> MATERIALS PROVIDED:
(** A write through [open(p, 'w')] or [to_csv(p)]: the text lands, or the
    call raises and leaves the file as it was or with some debris. *)
Definition write_text (p text : string) : M unit :=
  emit (EvRewrite p) ;;;
  λ st, match rewrite_outcome lib p text with
        | Written => (Ret tt, set_files (<[p := text]> (files st)) st)
        | WriteFailed e None => (Raise e, st)
        | WriteFailed e (Some junk) =>
            (Raise e, set_files (<[p := junk]> (files st)) st)
        end.

(** [print(...)] at line [line] of the source, while [file_path] is
    handled: the text goes to the console, or the call raises (a console
    that cannot encode the text, a closed pipe). What is printed is not
    recorded in the trace. *)
Definition print (file_path : string) (line : nat) : M unit :=
  match console lib file_path line with
  | None => ret tt
  | Some e => raise e
  end.

(** Lines 105-171: the body of the [try]. It returns [Unmapped] where the
    source runs [continue]. [pandas] reads the file off the disk itself;
    the comment lines are read through a file opened in text mode. *)
Definition try_body (file : file_info) : M verdict :=
  let file_path := path file in
  let backup_path := backup_path_of file_path in
  copy2 file_path backup_path ;;;
  print file_path 108 ;;;
  text <- read_file file_path ;;
  df <- lift (read_csv lib (skip_rows file) text) ;;
  print file_path 118 ;;;
  let disposition_col := column file in
  print file_path 122 ;;;
  cells <- lift (get_column disposition_col df) ;;
  print file_path 124 ;;;
  let df := set_column disposition_col (map_cell (mapping file) <$> cells) df in
  let unmapped := length (filter (λ v, isna v = true)
                            (map_cell (mapping file) <$> cells)) in
  if (0 <? unmapped)%nat then
    print file_path 132 ;;;
    print file_path 134 ;;;
    ret (Unmapped unmapped)
  else
    print file_path 138 ;;;
    print file_path 140 ;;;
    (match skip_rows file with
     | S _ =>
         original <- read_text
                       (Py.replace (".backup_" +:+ timestamp) "" (path file)) ;;
         let comment_lines :=
           rstrip_newlines <$> take (skip_rows file) (lines original) in
         write_text file_path (concat_lines comment_lines +:+ render_csv lib df)
     | O => write_text file_path (render_csv lib df)
     end) ;;;
    print file_path 165 ;;;
    written <- read_file file_path ;;
    verification_df <- lift (read_csv lib (skip_rows file) written) ;;
    lift (get_column disposition_col verification_df) ;;;
    print file_path 170 ;;;
    print file_path 171 ;;;
    ret Updated.

(** Lines 104-178 for one file that exists: the [try] and its handler.
    The handler runs outside any [try]: when its [print] or its copy
    raises, so does the handling of the file. *)
Definition process_file (file : file_info) : M verdict :=
  let file_path := path file in
  let backup_path := backup_path_of file_path in
  try_except (try_body file)
    (λ e,
       print file_path 174 ;;;
       found <- path_exists backup_path ;;
       (if found : bool
        then copy2 backup_path file_path ;;; print file_path 178
        else ret tt) ;;;
       ret (Failed e)).

(** Lines 94-178: the loop. An exception that leaves the handling of a
    file, or one of the loop's own [print] calls, leaves the loop. *)
Fixpoint process_all (todo : list file_info) : M (list (string * verdict)) :=
  match todo with
  | file :: rest =>
      found <- path_exists (path file) ;;
      if found : bool then
        print (path file) 101 ;;;
        print (path file) 102 ;;;
        v <- process_file file ;;
        vs <- process_all rest ;;
        ret ((name file, v) :: vs)
      else
        print (path file) 98 ;;;
        process_all rest
  | [] => ret []
  end.

Definition standardize_dispositions (base_dir : string)
  : M (list (string * verdict)) :=
  process_all (files_to_process base_dir).

End Script.

End Standardize.

(** * The train/test split script: loading the table *)

Module Playground.

(** [line.strip().startswith('#')] *)
Definition is_comment (line : string) : bool :=
  String.prefix "#" (Py.strip line).

(** Lines 21-25 of [train_test_split.py]: the position of the first line
    that is no comment, 0 when there is none. *)
Fixpoint header_line_index_from (i : nat) (lines : list string) : nat :=
  match lines with
  | line :: rest =>
      if is_comment line then header_line_index_from (S i) rest else i
  | [] => 0
  end.

Definition header_line_index (lines : list string) : nat :=
  header_line_index_from 0 lines.

(** [pd.read_csv(file_path, skiprows=n, comment='#')] on the content of
    the file. *)
Record Reader : Type :=
  { read_csv : nat → string → outcome DataFrame }.

(** [file.readlines()] on [open(file_path, 'r')] *)
Definition readlines (file_path : string) : M (list string) :=
  text <- Standardize.read_text file_path ;;
  ret (Standardize.lines text).

(** [load_koi_data(file_path)] *)
Definition load_koi_data (rd : Reader) (file_path : string) : M DataFrame :=
  lines <- readlines file_path ;;
  content <- Standardize.read_file file_path ;;
  lift (read_csv rd (header_line_index lines) content).

End Playground.

(** * The vocabulary of the properties *)

(** ** Rows, identifiers and paths *)

(** The path of the artifact the builder and the worker look for. *)
Definition artifact_path (kid : string) : string :=
  OsPath.join output_dir (artifact_name kid).

(** The row of the worker's short-circuit. *)
Definition skipped_result (kepler_id_clean output_file : string)
  : FetchResult :=
  {| kepler_id := Str kepler_id_clean;
     success := true;
     output_file := Some output_file;
     status := "Skipped (already exists)" |}.

(** The identifiers of a table of rows, as the builder reads them. *)
Definition summary_ids (rows : list FetchResult) : list string :=
  (λ result, Py.str (kepler_id result)) <$> rows.

Definition no_identifier_twice (rows : list FetchResult) : Prop :=
  NoDup (summary_ids rows).

(** An identifier that [strip] leaves alone and that is read back from
    the path of its artifact. *)
Definition clean_identifier (kid : string) : Prop :=
  Py.strip kid = kid ∧ id_of_file (artifact_path kid) = kid.

Definition is_digit (c : ascii) : bool :=
  let n := nat_of_ascii c in ((48 <=? n) && (n <=? 57))%nat.

(** A catalog number: decimal digits only. *)
Fixpoint all_digits (s : string) : bool :=
  match s with
  | String c s' => is_digit c && all_digits s'
  | EmptyString => true
  end.

Fixpoint no_sep (s : string) : bool :=
  match s with
  | String c s' => (if decide (c = "/"%char) then false else true) && no_sep s'
  | EmptyString => true
  end.

(** ** Traces *)

(** The store after [evs] has been appended to its trace. *)
Definition logged (evs : list event) (st : state) : state :=
  {| files := files st; summary := summary st; stdin := stdin st;
     trace := trace st ++ evs |}.

(** The tables written to the summary file, in order. *)
Fixpoint summary_writes (tr : list event) : list (list FetchResult) :=
  match tr with
  | EvWriteSummary rows :: tr' => rows :: summary_writes tr'
  | _ :: tr' => summary_writes tr'
  | [] => []
  end.

(** The events a worker can cause. *)
Definition worker_event (ev : event) : Prop :=
  match ev with
  | EvSearch _ | EvDownload | EvWriteArtifact _ => True
  | _ => False
  end.

(** What the run prints and asks when [kepid] is no column of the
    table. *)
Definition missing_column_report (df_input : DataFrame) : list event :=
  [ EvPrint "Column 'kepid' not found in the input CSV.";
    EvPrintList "Available columns:" (column_names df_input);
    EvInput "Please enter the column name containing Kepler IDs: " ].

Definition using_column (koi_column : string) : event :=
  EvPrint ("Using column '" +:+ koi_column +:+ "' for Kepler IDs").

(** ** Checkpoints *)

(** The completion counts, among [1..n], at which a checkpoint falls. *)
Definition checkpoint_counts (interval n : nat) : list nat :=
  filter (λ k, k `mod` interval = 0) (seq 1 n).

(** The tables a loop writes when it starts at count [c] with [results]
    and then collects [new], one row per completion. *)
Fixpoint checkpoint_rows (interval c : nat) (results new : list FetchResult)
  : list (list FetchResult) :=
  match new with
  | r :: new' =>
      (if ((c + 1) `mod` interval =? 0)%nat then [results ++ [r]] else [])
      ++ checkpoint_rows interval (c + 1) (results ++ [r]) new'
  | [] => []
  end.

(** ** Sample clients, tables and stores *)

(** An archive in which object 1 and object 757450 have a light curve,
    object 2 has none, and any other search fails. *)
Definition sample_client : Lightkurve :=
  {| hit := unit;
     curve := unit;
     search_lightcurve := λ term,
       if decide (term = "KIC 1") then Ret [tt]
       else if decide (term = "KIC 757450") then Ret [tt]
       else if decide (term = "KIC 2") then Ret []
       else Raise (Exception "HTTPError" "503 Service Unavailable");
     download := λ _, Ret tt;
     to_pandas := λ _,
       Ret {| nrows := 2;
              columns := [("time", [Int 0; Int 1]); ("flux", [Int 7; Int 9])] |};
     to_csv := λ df, "time,flux,kepler_id";
     disk_write := λ _ _, Written |}.

Definition empty_state : state :=
  {| files := ∅; summary := None; stdin := []; trace := [] |}.

(** A run over a table whose only column is [kepid]; the future
    submitted last completes first. *)
Definition sample_env (ids : list Py.value) : Env :=
  {| client := sample_client;
     read_input := Ret {| nrows := length ids; columns := [("kepid", ids)] |};
     next_done := λ pending, length pending - 1 |}.

Definition table_without_kepid : DataFrame :=
  {| nrows := 2;
     columns := [("kepoi_name", [Str "K00752.01"; Str "K00752.02"]);
                 ("koi_disposition", [Str "CONFIRMED"; Str "CANDIDATE"])] |}.

Definition env_without_kepid : Env :=
  {| client := sample_client;
     read_input := Ret table_without_kepid;
     next_done := λ _, 0 |}.

Definition classroom_table (text : string) : outcome DataFrame :=
  if decide (text = "koi_disposition,CONFIRMED")
  then Ret {| nrows := 1;
              columns := [("koi_disposition", [Str "CONFIRMED"])] |}
  else Raise (Exception "ParserError" "Error tokenizing data").

Definition no_space : exn :=
  Exception "OSError" "[Errno 28] No space left on device".

(** A disk that fills up during the rewrite of the classroom table; the
    copies go through. *)
Definition full_disk : Standardize.Tables :=
  {| Standardize.read_csv := λ _ text, classroom_table text;
     Standardize.render_csv := λ _, "koi_disposition,candidate";
     Standardize.rewrite_outcome := λ _ _, WriteFailed no_space (Some "koi_dis");
     Standardize.copy_outcome := λ _ _ _, Written;
     Standardize.console := λ _ _, None |}.

(** A disk that fills up during the backup copy of the classroom table
    and cuts it short; the copy of the short backup over the file goes
    through. *)
Definition disk_full_at_backup : Standardize.Tables :=
  {| Standardize.read_csv := λ _ text, classroom_table text;
     Standardize.render_csv := λ _, "koi_disposition,candidate";
     Standardize.rewrite_outcome := λ _ _, Written;
     Standardize.copy_outcome := λ src _ _,
       if decide (src = "classroom-data/KOI-Classroom-Data.csv")
       then WriteFailed no_space (Some "koi_dis")
       else Written;
     Standardize.console := λ _ _, None |}.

> WHAT YOU ARE ASKED TO DO: Write out exactly the lines above between the line with "verification_df <- lift" and the line with "(** Lines 21-25", inclusive, and nothing beyond them.

> EXPECTED ANSWER:
    verification_df <- lift (read_csv lib (skip_rows file) written) ;;
    lift (get_column disposition_col verification_df) ;;;
    print file_path 170 ;;;
    print file_path 171 ;;;
    ret Updated.

(** Lines 104-178 for one file that exists: the [try] and its handler.
    The handler runs outside any [try]: when its [print] or its copy
    raises, so does the handling of the file. *)
Definition process_file (file : file_info) : M verdict :=
  let file_path := path file in
  let backup_path := backup_path_of file_path in
  try_except (try_body file)
    (λ e,
       print file_path 174 ;;;
       found <- path_exists backup_path ;;
       (if found : bool
        then copy2 backup_path file_path ;;; print file_path 178
        else ret tt) ;;;
       ret (Failed e)).

(** Lines 94-178: the loop. An exception that leaves the handling of a
    file, or one of the loop's own [print] calls, leaves the loop. *)
Fixpoint process_all (todo : list file_info) : M (list (string * verdict)) :=
  match todo with
  | file :: rest =>
      found <- path_exists (path file) ;;
      if found : bool then
        print (path file) 101 ;;;
        print (path file) 102 ;;;
        v <- process_file file ;;
        vs <- process_all rest ;;
        ret ((name file, v) :: vs)
      else
        print (path file) 98 ;;;
        process_all rest
  | [] => ret []
  end.

Definition standardize_dispositions (base_dir : string)
  : M (list (string * verdict)) :=
  process_all (files_to_process base_dir).

End Script.

End Standardize.

(** * The train/test split script: loading the table *)

Module Playground.

(** [line.strip().startswith('#')] *)
Definition is_comment (line : string) : bool :=
  String.prefix "#" (Py.strip line).

(** Lines 21-25 of [train_test_split.py]: the position of the first line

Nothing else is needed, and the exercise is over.